▶ _What is needed_
Below is a set of records. Please retype every one exactly.

· · · ·

(** * Twikoo EdgeOne notification service: node-functions/api/notify.js

    A shallow embedding of the notification dispatcher (entry point, spam
    classification, QQ avatar lookup, notification fan-out, mail rendering,
    mail test) together with the properties stated about it.

    Conventions of the embedding.
    - A JavaScript string is a [string] whose characters are UTF-16 code
      units below 256 (Latin-1).  Literals of the source that lie outside
      that range (the Chinese log messages, the built-in mail layouts and
      default subjects) are represented by constructors that carry the
      interpolated values.
    - A field of a JSON object is a [value]; a missing key reads as
      [VUndefined].  The contents of an object-valued field are not
      inspected (the source never does), except for one thing: whether the
      object has a key [toString] of its own.  JSON never makes such a key
      callable, so an object that has one cannot be converted to a string,
      and [String(v)], a template literal, [RegExp.test], [replace],
      [parseInt] and [+] throw a TypeError on it.  Arrays convert by
      joining their elements.
    - The [data] of a request may be missing, and so may be the objects
      that a handler takes out of it ([comment], [config], [event],
      [parentComment]): [None] stands for [undefined] or [null].
    - Asynchronous code is embedded in a monad that threads the module
      variable [transporter], a counter of external calls, and the list of
      observable events (console output and calls to external libraries).
      A rejected promise is a [Throw]. *)

From stdpp Require Import gmap strings list.
From Stdlib Require Import ZArith String Ascii DecimalString Lia.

· · · ·

▶ _Response_
(** * Twikoo EdgeOne notification service: node-functions/api/notify.js

    A shallow embedding of the notification dispatcher (entry point, spam
    classification, QQ avatar lookup, notification fan-out, mail rendering,
    mail test) together with the properties stated about it.

    Conventions of the embedding.
    - A JavaScript string is a [string] whose characters are UTF-16 code
      units below 256 (Latin-1).  Literals of the source that lie outside
      that range (the Chinese log messages, the built-in mail layouts and
      default subjects) are represented by constructors that carry the
      interpolated values.
    - A field of a JSON object is a [value]; a missing key reads as
      [VUndefined].  The contents of an object-valued field are not
      inspected (the source never does), except for one thing: whether the
      object has a key [toString] of its own.  JSON never makes such a key
      callable, so an object that has one cannot be converted to a string,
      and [String(v)], a template literal, [RegExp.test], [replace],
      [parseInt] and [+] throw a TypeError on it.  Arrays convert by
      joining their elements.
    - The [data] of a request may be missing, and so may be the objects
      that a handler takes out of it ([comment], [config], [event],
      [parentComment]): [None] stands for [undefined] or [null].
    - Asynchronous code is embedded in a monad that threads the module
      variable [transporter], a counter of external calls, and the list of
      observable events (console output and calls to external libraries).
      A rejected promise is a [Throw]. *)

From stdpp Require Import gmap strings list.
From Stdlib Require Import ZArith String Ascii DecimalString Lia.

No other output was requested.